O lateral Cássio, nosso personagem, que passou a usar o sobrenome também – Cássio Oliveira, portanto – é um lateral esquerdo eficiente, com boa capacidade de apoio ao ataque.

Talvez não você se lembre bem dele, já que se destacou no Brasil nos anos 2000 à 2002, enquanto no Flamengo. Nascido na cidade do Rio de Janeiro em 1º de agosto de 1980, o jogador de origem humilde (como sempre neste esporte), se profissionalizou na Gávea após a saída de Athirson para o futebol italiano. Mas antes de estrear no clube carioca, esteve nas categorias de base do Grêmio Porto-alegrense.

No clube rubro-negro, conquistou o estadual de 2001, o então tricampeonato. Sua facilidade de driblar e de chutar de fora da área permitiriam que assumisse com maestria a vaga do antigo ídolo. Logo então caiu nas graças da torcida, principalmente depois da conquista da Copa dos Campeões sobre o São Paulo em julho do mesmo ano.

Infelizmente, por não ter se adaptado à Itália, Athirson volta e reassume o posto de titular.
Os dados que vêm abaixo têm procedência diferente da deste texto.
Definition emit (e : event) (wl : wl1271) : wl1271 := wl <| log ::= cons e |>.

Definition has_quirk (wl : wl1271) (q : Z) : bool := has (quirks (hw wl)) q.
Definition flag (wl : wl1271) (i : Z) : bool := test_bit i (flags wl).
#[global] Arguments flag : simpl never.
Definition set_flag (i : Z) (wl : wl1271) : wl1271 := wl <| flags ::= set_bit i |>.
Definition clear_flag (i : Z) (wl : wl1271) : wl1271 := wl <| flags ::= clear_bit i |>.
Definition vif_flag (w : wl12xx_vif) (i : Z) : bool := test_bit i (vif_flags w).

Lemma flag_clear_same i wl : flag (clear_flag i wl) i = false.
Proof.
  change (test_bit i (clear_bit i (flags wl)) = false).
  rewrite test_clear_bit, Z.eqb_refl. apply andb_false_r.
Qed.

Lemma flag_set_same i wl : 0 <= i -> flag (set_flag i wl) i = true.
Proof.
  intros Hi. change (test_bit i (set_bit i (flags wl)) = true).
  by rewrite test_set_bit, Z.eqb_refl.
Qed.

Lemma flag_set_other i j wl : 0 <= i -> i <> j -> flag (set_flag i wl) j = flag wl j.
Proof.
  intros Hi Hne. change (test_bit j (set_bit i (flags wl)) = flag wl j).
  by rewrite test_set_bit, (proj2 (Z.eqb_neq i j) Hne).
Qed.

Lemma flag_clear_other i j wl : i <> j -> flag (clear_flag i wl) j = flag wl j.
Proof.
  intros Hne. change (test_bit j (clear_bit i (flags wl)) = flag wl j).
  by rewrite test_clear_bit, (proj2 (Z.eqb_neq i j) Hne), andb_true_r.
Qed.

Lemma clear_flag_comm i j wl : clear_flag i (clear_flag j wl) = clear_flag j (clear_flag i wl).
Proof.
  change (wl <| flags := clear_bit i (clear_bit j (flags wl)) |>
          = wl <| flags := clear_bit j (clear_bit i (flags wl)) |>).
  by rewrite clear_bit_comm.
Qed.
Cássio então cai de produção, ficando sem espaço no clube. A solução foi um empréstimo ao Internacional em 2002, onde faria parte do grupo campeão gaúcho no mesmo ano. Mas a fase no Colorado não foi tão boa como no Flamengo, apesar de ter marcado o milésimo gol do clube do Rio Grande em Campeonatos Brasileiros.

De volta ao Flamengo após o empréstimo, sabia que dificilmente jogaria no time. Foi tentar a sorte no México, pelo Atlas, onde permaneceria por um ano e seis meses, não fossem as contusões que tanto incomodavam seu concorrente na vaga do Flamengo. Assim, após míseros nove jogos no clube mexicano, voltou à Gávea como opção à lateral esquerda.
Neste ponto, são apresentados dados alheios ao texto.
(* ===== verification/TxAllocFacts.v ===== *)
(** * Descriptor identifiers and firmware blocks: the allocation theorems

    [ids_ok] relates the bitmap of descriptor identifiers, the table of frames
    in the firmware and their count; allocation hands out a free identifier
    below the descriptor limit, and a failed allocation leaves no trace.  The
    block accounting of [wl1271_tx_allocate] conserves the pool. *)

From S2P Require Import Prelude Ieee80211 WlState ChipOps Io Queues LinkQueues.
From S2P Require Import PowerSave TxPath.

(** [WLCORE_MAX_TX_DESCRIPTORS] *)
Definition WLCORE_MAX_TX_DESCRIPTORS := 32.

Definition frame_at (wl : wl1271) (id : Z) : option nat := zget None (tx_frames wl) id.

Record ids_ok (wl : wl1271) : Prop := {
  ids_num : 0 <= num_tx_desc (hw wl) <= WLCORE_MAX_TX_DESCRIPTORS;
  ids_len : zlen (tx_frames wl) = WLCORE_MAX_TX_DESCRIPTORS;
  ids_map i : 0 <= i < WLCORE_MAX_TX_DESCRIPTORS ->
    test_bit i (tx_frames_map wl) = bool_decide (is_Some (frame_at wl i));
  ids_high i : num_tx_desc (hw wl) <= i -> test_bit i (tx_frames_map wl) = false;
  ids_cnt : tx_frames_cnt wl = weight (tx_frames_map wl) (num_tx_desc (hw wl))
}.

(** [ids_ok] looks at four fields only. *)
Lemma ids_ok_frame wl wl' :
  num_tx_desc (hw wl') = num_tx_desc (hw wl) -> tx_frames_map wl' = tx_frames_map wl ->
  tx_frames wl' = tx_frames wl -> tx_frames_cnt wl' = tx_frames_cnt wl ->
  ids_ok wl -> ids_ok wl'.
Proof.
  intros H1 H2 H3 H4 [? ? Hm ? ?]. split; rewrite ?H1, ?H2, ?H3, ?H4; try done.
  intros i Hi. unfold frame_at. rewrite H3. by apply Hm.
Qed.

Lemma ids_bit_range wl i : ids_ok wl -> test_bit i (tx_frames_map wl) = true ->
  0 <= i < num_tx_desc (hw wl).
Proof.
  intros H Hb. split.
  - destruct (Z.lt_ge_cases i 0); [|done]. unfold test_bit in Hb.
    rewrite Z.testbit_neg_r in Hb; done.
  - destruct (Z.lt_ge_cases i (num_tx_desc (hw wl))) as [|Hge]; [done|].
    by rewrite (ids_high _ H i Hge) in Hb.
Qed.

(** ** [wl1271_alloc_tx_id] *)

(** What a successful allocation does to the state. *)
Definition alloc_state (id : Z) (skb : nat) (wl : wl1271) : wl1271 :=
  wl <| tx_frames_map ::= set_bit id |>
     <| tx_frames ::= fun l => zset l id (Some skb) |>
     <| tx_frames_cnt ::= Z.add 1 |>.

Lemma alloc_state_ok id skb wl :
  ids_ok wl -> 0 <= id < num_tx_desc (hw wl) -> test_bit id (tx_frames_map wl) = false ->
  ids_ok (alloc_state id skb wl).
Proof.
  intros [Hn Hl Hm Hh Hc] Hid Hb. split; simpl; try done.
  - by rewrite zlen_zset.
  - intros i Hi. rewrite test_set_bit by lia. unfold frame_at. simpl.
    rewrite zget_zset by lia. destruct (id =? i); simpl; [done | by apply Hm].
  - intros i Hi. rewrite test_set_bit by lia.
    rewrite Hh by done. destruct (id =? i) eqn:E; bool_to_prop; [lia | done].
  - rewrite Hc, weight_set by done. lia.
Qed.

Lemma alloc_tx_id_spec skb wl :
  ids_ok wl ->
  let '(id, wl') := wl1271_alloc_tx_id skb wl in
  (id = - EBUSY /\ wl' = wl /\ tx_frames_cnt wl = num_tx_desc (hw wl)) \/
  (0 <= id < num_tx_desc (hw wl) /\ frame_at wl id = None /\
   test_bit id (tx_frames_map wl) = false /\ wl' = alloc_state id skb wl /\ ids_ok wl').
Proof.
  intros H. pose proof H as [Hn Hl Hm Hh Hc]. unfold wl1271_alloc_tx_id.
  destruct (find_first_zero_bit_spec (tx_frames_map wl) (num_tx_desc (hw wl))) as (Hr & Hlow & Hz);
    [lia|]. cbv zeta in *. split_if; bool_to_prop.
  - left. split_and!; [done..|]. rewrite Hc. apply weight_full; [lia|].
    intros i Hi. apply Hlow. lia.
  - right. specialize (Hz E). split_and!; try done; try lia.
    + specialize (Hm (find_first_zero_bit (tx_frames_map wl) (num_tx_desc (hw wl)))).
      rewrite Hz in Hm. apply eq_None_not_Some.
      eapply bool_decide_eq_false_1. symmetry. apply Hm. unfold WLCORE_MAX_TX_DESCRIPTORS in *. lia.
    + apply (alloc_state_ok _ skb); [done | lia | done].
Qed.

(** ** [wl1271_free_tx_id] *)

Lemma free_tx_id_spec id wl :
  ids_ok wl ->
  let wl' := wl1271_free_tx_id id wl in
  ids_ok wl' /\
  frame_at wl' id = None /\
  (forall j, j <> id -> frame_at wl' j = frame_at wl j) /\
  tx_frames_cnt wl' = tx_frames_cnt wl - Z.b2z (test_bit id (tx_frames_map wl)).
Proof.
  intros H. pose proof H as [Hn Hl Hm Hh Hc]. cbv zeta. unfold wl1271_free_tx_id.
  destruct (test_bit id (tx_frames_map wl)) eqn:E.
  - pose proof (ids_bit_range _ _ H E) as Hid.
    set (w1 := wl <| tx_frames_map ::= clear_bit id |>).
    set (w2 := if tx_frames_cnt w1 =? num_tx_desc (hw w1)
               then clear_flag WL1271_FLAG_FW_TX_BUSY w1 else w1).
    assert (exists f, w2 = w1 <| flags := f |>) as [f E2].
    { exists (flags w2). subst w2. split_if; by destruct wl. }
    rewrite E2. subst w1. clear E2 w2. split_and!.
    + split; simpl; try done.
      * by rewrite zlen_zset.
      * intros i Hi. rewrite test_clear_bit. unfold frame_at. simpl.
        rewrite zget_zset by lia. destruct (id =? i); simpl.
        -- by rewrite andb_false_r.
        -- rewrite andb_true_r. by apply Hm.
      * intros i Hi. rewrite test_clear_bit, Hh by done. done.
      * rewrite Hc, weight_clear by done. done.
    + unfold frame_at. simpl. apply zget_zset_eq. lia.
    + intros j Hj. unfold frame_at. simpl. by apply zget_zset_ne.
    + simpl. lia.
  - split_and!; [done | | done | simpl; lia].
    destruct (decide (0 <= id < WLCORE_MAX_TX_DESCRIPTORS)) as [Hr|Hr].
    + rewrite Hm in E by done. apply bool_decide_eq_false in E. by apply eq_None_not_Some.
    + unfold frame_at, zget. destruct (id <? 0) eqn:E'; bool_to_prop; [done|].
      apply nth_overflow. unfold zlen in Hl. lia.
Qed.

(** Freeing touches the identifier fields and possibly one flag. *)
Lemma free_tx_id_frame id wl :
  exists f m t c, wl1271_free_tx_id id wl =
    wl <| flags := f |> <| tx_frames_map := m |> <| tx_frames := t |> <| tx_frames_cnt := c |>
  /\ (forall i, i <> WL1271_FLAG_FW_TX_BUSY -> test_bit i f = flag wl i).
Proof.
  unfold wl1271_free_tx_id. split_if.
  - split_if.
    + exists (clear_bit WL1271_FLAG_FW_TX_BUSY (flags wl)), (clear_bit id (tx_frames_map wl)),
        (zset (tx_frames wl) id None), (tx_frames_cnt wl - 1). split; [by destruct wl|].
      intros i Hi. rewrite test_clear_bit.
      rewrite (proj2 (Z.eqb_neq _ i)) by congruence. apply andb_true_r.
    + exists (flags wl), (clear_bit id (tx_frames_map wl)),
        (zset (tx_frames wl) id None), (tx_frames_cnt wl - 1). split; [by destruct wl | done].
  - exists (flags wl), (tx_frames_map wl), (tx_frames wl), (tx_frames_cnt wl).
    split; [by destruct wl | done].
Qed.

(** Freeing what was just allocated restores everything but the busy flag. *)
Lemma free_alloc_restores id skb wl :
  ids_ok wl -> 0 <= id < num_tx_desc (hw wl) -> frame_at wl id = None ->
  test_bit id (tx_frames_map wl) = false ->
  exists f, wl1271_free_tx_id id (alloc_state id skb wl) = wl <| flags := f |> /\
    (forall i, i <> WL1271_FLAG_FW_TX_BUSY -> test_bit i f = flag wl i).
Proof.
  intros H Hid Hf Hb.
  destruct (free_tx_id_frame id (alloc_state id skb wl)) as (f & m & t & c & E & Hfl).
  exists f. split; [|done].
  assert (test_bit id (tx_frames_map (alloc_state id skb wl)) = true) as Ht.
  { simpl. rewrite test_set_bit, Z.eqb_refl by lia. done. }
  assert (m = tx_frames_map wl /\ t = tx_frames wl /\ c = tx_frames_cnt wl) as (-> & -> & ->).
  { unfold wl1271_free_tx_id in E. rewrite Ht in E.
    split_and!.
    - transitivity (clear_bit id (set_bit id (tx_frames_map wl))).
      + apply (f_equal tx_frames_map) in E. simpl in E. rewrite <- E. split_if; done.
      + apply clear_set_bit; [lia | done].
    - transitivity (zset (zset (tx_frames wl) id (Some skb)) id None).
      + apply (f_equal tx_frames) in E. simpl in E. rewrite <- E. split_if; done.
      + rewrite zset_zset_eq. unfold frame_at in Hf. rewrite <- Hf. apply zset_same.
    - transitivity (1 + tx_frames_cnt wl - 1); [|lia].
      apply (f_equal tx_frames_cnt) in E. simpl in E. rewrite <- E. split_if; done. }
  rewrite E. by destruct wl.
Qed.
Ao final do ano de 2003, foi emprestado novamente. Passando pelo interior paulista no pequeno Marília, dando um volta, em 2004, ao Olímpia do Paraguai, e chegando ao New England Revolution do Estados Unidos já em 2005. Perambulou por modestos clubes do continente americano, não se firmando em nenhum muito pelo excesso de lesões, o que não permitia ter muitos minutos de jogo.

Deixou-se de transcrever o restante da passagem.